A huge pool of 2.7 million potential home buyers await lenders who adopt the new scoring models in 2025 as required by regulators, according to a white paper released Monday by VantageScore at the Mortgage Bankers Association’s annual convention in Philadelphia.
The paper, which urged lenders to “move swiftly” in incorporating the latest 4.0 version of the VantageScore model, said the untapped group of possible borrowers represents as much as $1 trillion in new business.
For comparison, MBA Deputy Chief Economist Joel Kan said Monday that origination volumes in 2024 should reach $1.95 trillion, a jump of 19% from $1.69 trillion this year, and move still higher in 2025 to $2.25 trillion.
A year ago, the Federal Housing Finance Agency said it would require Fannie Mae and Freddie Mac to use VantageScore 4.0 and FICO’s new 10-T model as part of their approval processes, introducing what Tony Hutchinson, VantageScore’s senior vice president of industry and government relations, says will “open the door” to would-be homeowners who are not scored by existing but “outdated” scoring models.
4.0 has been in the market since 2017 and is used by more than 3,000 banks, fintechs, credit unions, and others to assess consumer creditworthiness. Last year, it was used more than 19 billion times, representing a 30% annual increase in business for the Stamford, Conn., company.
But until the FHFA gave it the OK, VantageScore has had difficulty penetrating the mortgage sector, which FICO, formerly Fair Isaac, has dominated. “Outdated” is how the white paper called scoring programs currently in use in the housing finance business.
Even though new and innovative scoring models like 4.0 have found little traction in the mortgage arena, VantageScore has consistently monitored the performance of its model in housing finance. According to the white paper, 4.0's predictive performance registered roughly midway between strong accuracy and perfect predictive value in its most recent assessment.

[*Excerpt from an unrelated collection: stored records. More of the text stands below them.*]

Lemma run_watched w m m' more works :
  runInform w m = (m', more) -> Watched m (w :: works) -> Watched m' (more ++ works).
Proof.
  intros Hr H. destruct w as [device traps receiver requestID payload|device receiver payload|key d|]; cbn in Hr.
  3: by eapply retry_watched.
  all: injection Hr as <- <-.
  - apply track_watched. intros k e Hp. apply (watched_more _ (WTrack device traps receiver requestID payload :: works)); [|by apply H].
    intros d Hd. by apply elem_of_cons in Hd as [?|?].
  - intros k e Hp. unfold send in *. destruct (nmRegistrations m !! device); cbn in Hp;
      (apply (watched_more _ (WSend device receiver payload :: works)); [|by apply H]); intros d Hd; by apply elem_of_cons in Hd as [?|?].
  - intros k e Hp. unfold stopInforms in Hp. cbn in Hp. by apply lookup_empty_Some in Hp.
Qed.

(** All sections the threads still have to run. *)
Definition allWorks (m : notificationManager) : list informWork := mjoin (nmThreads m).

Lemma threads_split (threads : list (list informWork)) i w rest :
  threads !! i = Some (w :: rest) ->
  exists others, mjoin threads ≡ₚ w :: others /\ forall more, mjoin (<[i := more ++ rest]> threads) ≡ₚ more ++ others.
Proof.
  intros Hi. apply list_elem_of_split_length in Hi as (l1 & l2 & -> & ->).
  exists (rest ++ mjoin l1 ++ mjoin l2). split.
  - rewrite join_app. cbn. rewrite <- Permutation_middle. f_equiv. by rewrite !(assoc_L (++)), (comm (++) (mjoin l1) rest).
  - intros more. rewrite insert_app_r_alt by lia. rewrite Nat.sub_diag. cbn. rewrite join_app. cbn. rewrite <- !(assoc_L (++)).
    by rewrite !(assoc_L (++)), (comm (++) (mjoin l1) more), <- !(assoc_L (++)), (assoc_L (++) (mjoin l1)), (comm (++) (mjoin l1) rest), <- !(assoc_L (++)).
Qed.

Lemma Watched_more m works works' : (forall w, w ∈ works -> w ∈ works') -> Watched m works -> Watched m works'.
Proof. intros Hw H key e Hp. apply (watched_more _ works); [auto|by apply H]. Qed.

Lemma threads_of_run w m m' more : runInform w m = (m', more) -> nmThreads m' = nmThreads m.
Proof.
  destruct w; cbn; unfold trackInform, send, retryInform, stopInforms; intros H; repeat case_match; injection H as <- <-; try done.
  cbn. generalize (piTimer <$> (map_to_list (nmPending m)).*2). intros l. induction l; [done|]. cbn. done.
Qed.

Most of the consumers who would qualify for a home loan under 4.0 are either “dormant” or “newly scorable,” according to the report. Traditional scoring systems pretty much ignore both groups.

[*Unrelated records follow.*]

(** * SecureOps Workbench: detection engine and incident evidence pipeline

    A shallow embedding of [backend/app/detect.py], [backend/app/reporting.py]
    and the incident endpoints of [backend/app/main.py], together with the
    properties of rule matching, alert de-duplication, incident packets,
    evidence records and incident bookkeeping.

    Conventions of the embedding.
    - Python text is a Rocq [string]; one [ascii] stands for one code point in
      the range 0..255, on which lower-casing, stripping and comparison are
      the ones Python performs.
    - A JSON payload is the tagged tree [json]; Python's [None] is [JNull].
    - A dict is an association list in insertion order; lookup takes the
      first binding of a key.
    - Code that may raise runs in the exception monad [exc].
    - A table of the database is the list of its rows in insertion order; the
      session is the record [Store], threaded through every operation. *)

From Stdlib Require Import ZArith Ascii String DecimalString.
From stdpp Require Import base option list gmap strings sorting.

Local Open Scope Z_scope.
Local Open Scope nat_scope.

(** ** Python text *)

Module Py.

(** [bool(s)] for a string: the empty string is falsy. *)
Definition truthy (s : string) : bool :=
  match s with EmptyString => false | String _ _ => true end.

(** [c.lower()] on one code point below 256: the letters A..Z and the
    Latin-1 capitals 0xC0..0xDE (0xD7, the multiplication sign, apart)
    move up by 32. *)
Definition lower_char (c : ascii) : ascii :=
  let n := N_of_ascii c in
  if ((65 <=? n) && (n <=? 90))%N then ascii_of_N (n + 32)
  else if ((192 <=? n) && (n <=? 222) && negb (n =? 215))%N
       then ascii_of_N (n + 32)
       else c.

(** [s.lower()]. *)
Fixpoint lower (s : string) : string :=
  match s with
  | EmptyString => EmptyString
  | String c s' => String (lower_char c) (lower s')
  end.

(** [c.isspace()] on one code point below 256. *)
Definition isspace (c : ascii) : bool :=
  let n := N_of_ascii c in
  ((9 <=? n) && (n <=? 13) || (28 <=? n) && (n <=? 32)
   || (n =? 133) || (n =? 160))%N.

(** [s.lstrip()]. *)
Fixpoint lstrip (s : string) : string :=
  match s with
  | EmptyString => EmptyString
  | String c s' => if isspace c then lstrip s' else s
  end.

(** [s.strip()]: white space removed at both ends. *)
Definition strip (s : string) : string :=
  String.rev (lstrip (String.rev (lstrip s))).

(** [s.startswith(p)]. *)
Fixpoint startswith (p s : string) : bool :=
  match p, s with
  | EmptyString, _ => true
  | String _ _, EmptyString => false
  | String a p', String b s' => if decide (a = b) then startswith p' s' else false
  end.

(** [needle in hay] on strings: [needle] starts at some position of [hay]. *)
Fixpoint contains (needle hay : string) : bool :=
  startswith needle hay
  || match hay with
     | EmptyString => false
     | String _ hay' => contains needle hay'
     end.

(** [s.split(sep)] for a separator of one character. The result is never
    empty: a string without the separator is returned whole. *)
Fixpoint split (sep : ascii) (s : string) : list string :=
  match s with
  | EmptyString => [EmptyString]
  | String c s' =>
      if decide (c = sep) then EmptyString :: split sep s'
      else match split sep s' with
           | [] => [String c EmptyString]
           | w :: ws => String c w :: ws
           end
  end.

(** [s[:n]]. *)
Fixpoint take (n : nat) (s : string) : string :=
  match n, s with
  | S n', String c s' => String c (take n' s')
  | _, _ => EmptyString
  end.

(** [sep.join(parts)]. *)
Fixpoint join (sep : string) (parts : list string) : string :=
  match parts with
  | [] => EmptyString
  | [p] => p
  | p :: rest => p +:+ sep +:+ join sep rest
  end.

(** [str(n)] for an integer. *)
Definition str_int (n : Z) : string := NilZero.string_of_int (Z.to_int n).

End Py.

(** ** Exceptions *)

Inductive error :=
| KeyError (key : string)
| TypeError (msg : string)
| ValueError (msg : string)
| HTTPException (status_code : nat) (detail : string).

Inductive exc (A : Type) :=
| Ok (a : A)
| Raise (e : error).
Arguments Ok {A} a.
Arguments Raise {A} e.

Definition exc_bind {A B} (m : exc A) (k : A → exc B) : exc B :=
  match m with
  | Ok a => k a
  | Raise e => Raise e
  end.

Notation "'try!' x ':=' m 'in' k" := (exc_bind m (fun x => k))
  (at level 10, x name, m at level 100, k at level 200, only parsing).

(** ** JSON payloads *)

(** The values [json.loads] produces: [None], booleans, integers, floats
    (kept as the text [repr] prints for them), strings, lists and dicts. *)
#[warnings="-register-all"]
Inductive json :=
| JNull
| JBool (b : bool)
| JInt (n : Z)
| JFloat (repr : string)
| JStr (s : string)
| JList (items : list json)
| JDict (fields : list (string * json)).

(** [d.get(k)] on the association list of a dict. *)
Fixpoint assoc_get (k : string) (fields : list (string * json)) : option json :=
  match fields with
  | [] => None
  | (k', v) :: rest => if decide (k' = k) then Some v else assoc_get k rest
  end.

Definition isinstance_dict (v : json) : bool :=
  match v with JDict _ => true | _ => false end.

Definition is_None (v : json) : bool :=
  match v with JNull => true | _ => false end.

(** [part in cur], where [cur] is a dict. *)
Definition dict_has (cur : json) (part : string) : bool :=
  match cur with
  | JDict fields => bool_decide (is_Some (assoc_get part fields))
  | _ => false
  end.

(** [cur[part]] with a string subscript, as Python evaluates it on any
    value: a missing key raises [KeyError], a value that is not a dict
    raises [TypeError]. *)
Definition getitem (cur : json) (part : string) : exc json :=
  match cur with
  | JDict fields =>
      match assoc_get part fields with
      | Some v => Ok v
      | None => Raise (KeyError part)
      end
  | JStr _ => Raise (TypeError "string indices must be integers")
  | JList _ => Raise (TypeError "list indices must be integers or slices")
  | _ => Raise (TypeError "object is not subscriptable")
  end.

(** The [for part in ...] loop of [_get_by_path]. *)
Fixpoint get_by_path_loop (cur : json) (parts : list string) : exc json :=
  match parts with
  | [] => Ok cur
  | part :: rest =>
      if isinstance_dict cur && dict_has cur part
      then try! cur' := getitem cur part in get_by_path_loop cur' rest
      else Ok JNull
  end.

(** [_get_by_path(obj, path)] of detect.py. *)
Definition _get_by_path (obj : json) (path : string) : exc json :=
  get_by_path_loop obj (Py.split "." path).

(** ** [json.dumps(value, ensure_ascii=False)] *)

Definition dquote : ascii := "034"%char.
Definition backslash : ascii := "092"%char.

Definition hex_digit (n : N) : ascii :=
  if (n <? 10)%N then ascii_of_N (48 + n) else ascii_of_N (87 + n).

(** One character of a JSON string literal: the quote, the backslash and
    the control characters are escaped, every other character is kept. *)
Definition escape_char (c : ascii) : string :=
  let n := N_of_ascii c in
  if decide (c = dquote) then String backslash (String dquote EmptyString)
  else if decide (c = backslash) then String backslash (String backslash EmptyString)
  else if (n =? 8)%N then String backslash "b"
  else if (n =? 12)%N then String backslash "f"
  else if (n =? 10)%N then String backslash "n"
  else if (n =? 13)%N then String backslash "r"
  else if (n =? 9)%N then String backslash "t"
  else if (n <? 32)%N
       then String backslash
              (String "u" (String "0" (String "0"
                 (String (hex_digit (n / 16)) (String (hex_digit (n mod 16)) EmptyString)))))
       else String c EmptyString.

Fixpoint escape_body (s : string) : string :=
  match s with
  | EmptyString => EmptyString
  | String c s' => escape_char c +:+ escape_body s'
  end.

Definition json_quote (s : string) : string :=
  String dquote (escape_body s +:+ String dquote EmptyString).

Fixpoint json_dumps (v : json) : string :=
  match v with
  | JNull => "null"
  | JBool true => "true"
  | JBool false => "false"
  | JInt n => Py.str_int n
  | JFloat repr => repr
  | JStr s => json_quote s
  | JList items => "[" +:+ Py.join ", " (List.map json_dumps items) +:+ "]"
  | JDict fields =>
      "{" +:+ Py.join ", "
                (List.map (fun kv => json_quote (fst kv) +:+ ": " +:+ json_dumps (snd kv))
                          fields)
          +:+ "}"
  end.

(** ** Dates *)

(** A [datetime] as the database hands it back: the calendar fields, no
    time zone. *)
Module DT.
Record t := mk {
  year : N; month : N; day : N;
  hour : N; minute : N; second : N; microsecond : N
}.

Definition fields (d : t) : list N :=
  [year d; month d; day d; hour d; minute d; second d; microsecond d].

(** Lexicographic comparison of the calendar fields. *)
Fixpoint compare_fields (a b : list N) : comparison :=
  match a, b with
  | [], [] => Eq
  | [], _ :: _ => Lt
  | _ :: _, [] => Gt
  | x :: a', y :: b' =>
      match N.compare x y with
      | Eq => compare_fields a' b'
      | c => c
      end
  end.

Definition compare (a b : t) : comparison := compare_fields (fields a) (fields b).

(** [a <= b]. *)
Definition leb (a b : t) : bool :=
  match compare a b with Gt => false | _ => true end.

(** The field ranges of a [datetime] object. *)
Definition valid (d : t) : Prop :=
  (1 ≤ year d ≤ 9999 ∧ 1 ≤ month d ≤ 12 ∧ 1 ≤ day d ≤ 31 ∧
   hour d < 24 ∧ minute d < 60 ∧ second d < 60 ∧ microsecond d < 1000000)%N.
End DT.

(** ** The tables of models.py *)

Module Event.
Record t := mk {
  id : string;
  received_at : DT.t;
  source : string;
  host : option string;
  user : option string;
  raw : json
}.
End Event.

Module Rule.
Record t := mk {
  id : string;
  created_at : DT.t;
  name : string;
  severity : string;
  mitre : list string;
  description : string;
  match_source : string;
  match_field : string;
  match_contains : string
}.
End Rule.

Module Alert.
Record t := mk {
  id : string;
  created_at : DT.t;
  rule_id : string;
  rule_name : string;
  severity : string;
  event_id : string;
  source : string;
  host : option string;
  user : option string;
  summary : string
}.
End Alert.

Module Incident.
Record t := mk {
  id : string;
  created_at : DT.t;
  updated_at : DT.t;
  title : string;
  severity : string;
  status : string;
  description : string
}.
End Incident.

Module IncidentAlert.
Record t := mk {
  incident_id : string;
  alert_id : string;
  added_at : DT.t
}.
End IncidentAlert.

Module EvidenceFile.
Record t := mk {
  id : string;
  incident_id : string;
  created_at : DT.t;
  filename : string;
  content_type : string;
  sha256 : string;
  size_bytes : nat
}.
End EvidenceFile.

Module IncidentAction.
Record t := mk {
  id : string;
  incident_id : string;
  created_at : DT.t;
  actor : option string;
  action_type : string;
  summary : string;
  details : option json
}.
End IncidentAction.

(** ** The session *)

(** The state a request works on: the seven tables, the files of the
    evidence directory by relative path, the clock read by [utc_now] and
    the counter behind [uuid4]. *)
Record Store := mkStore {
  rules : list Rule.t;
  events : list Event.t;
  alerts : list Alert.t;
  incidents : list Incident.t;
  incident_alerts : list IncidentAlert.t;
  incident_actions : list IncidentAction.t;
  evidence_files : list EvidenceFile.t;
  files : gmap string string;
  clock : DT.t;
  uuid_counter : nat
}.

Definition utc_now (s : Store) : DT.t := clock s.

(** [str(uuid4())]: a fresh identifier, drawn from the counter. *)
Definition uuid4 (s : Store) : string := "uuid4-" +:+ Py.str_int (Z.of_nat (uuid_counter s)).

(** ** Ordered retrieval *)

(** Insertion into a list sorted by [leb], before the first element that
    is not smaller. *)
Fixpoint insert_by {A} (leb : A → A → bool) (x : A) (l : list A) : list A :=
  match l with
  | [] => [x]
  | y :: l' => if leb x y then x :: l else y :: insert_by leb x l'
  end.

Dormant consumers, which account for 91% of the unscored population with scores above 620, are infrequent users of credit but have activity beyond the normal six-month threshold. For example, a consumer who prefers to use cash but paid off a car loan eight months ago, paying on time every month, would be scored by 4.0 but not by the FICO model traditionally used in the mortgage business today.
The other 9% are new to credit or have “young” credit files. This group has established credit but their files are less than six months old. They receive a score from 4.0 on the day a tradeline is reported. About three-quarters of them also have a score of 620 or higher because they, too, pay on time.

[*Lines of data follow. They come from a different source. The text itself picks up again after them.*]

(** * STFT: framing, decibel grids, CSV layout and the ctypes wrapper

    A shallow embedding of [examples/stft_ctypes.py] (the ctypes wrapper
    around the C engine [libstft.so]) and of [examples/generate_scipy_stft.py]
    (the scipy reference run), together with the parts of the engine that the
    repository's documentation describes.

    Conventions.
    - Python integers and C [int]s are [Z]; a C [int] field is stored through
      its 32-bit two's-complement wrap.
    - Floating-point quantities that take part in arithmetic are idealised:
      metadata ratios are exact rationals ([Q]) and spectral values are real
      numbers ([R]); rounding is not modelled.
    - Python [bytes] are [list byte]; a Python [str] is the [string] holding
      its UTF-8 encoding.
    - A Python [dict] is a [gmap string _]; the objects a caller can alias
      (numpy arrays) live in a store [gmap loc ndarray]. *)

From Stdlib Require Import ZArith List Lia Bool.
From Stdlib Require Import QArith Qround Qabs.
From Stdlib Require Import Reals Lra.
From Stdlib Require Import Strings.String Strings.Ascii Strings.Byte.
From stdpp Require Import gmap strings list.

(** ** Framing *)

Module Framer.

Local Open Scope Z_scope.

To score these consumers, 4.0 uses non-traditional statistical methods. The company’s data scientists apply machine learning techniques that it says are “at the forefront” of artificial intelligence to identify the criteria that best predict future default.
To test the model, VantageScore compared 4.0 to conventional scoring models and found that predicted default rates were similar. “Therefore,” the paper says, “lending decisions can be consistent for newly and conventionally scorable consumers.”
Though the FHFA has set a 2025 date as a deadline for mortgage lenders to incorporate the new programs, the agency is asking all originators to place 4.0 and FICO’s new 10-T program along side the” traditional FICO model by the third quarter of next year.
That way, lenders will have time to “get their internal plumbing systems in order,” Hutchinson told National Mortgage Professional at the MBA convention.
One major lender has already incorporated 10-T into its system, and VantageScore expects some of its customers to do the same with 4.0 “soon,” Hutchinson said. Those who do so sooner than the legislated deadline will have a leg up on those who wait until the last minute, he warned.
Both new scoring models are “trended” systems, whereas the FICO score now used by most lenders is based on a predictive snapshot of a borrower’s credit record on any given day and often exclude of otherwise creditworthy people.
Hutchinson said his company’s research found that areas with lower numbers of conventionally scorable consumers were those inhabited largely by minorities with lower incomes, higher rental rates and limited access to brick-and-mortar banks.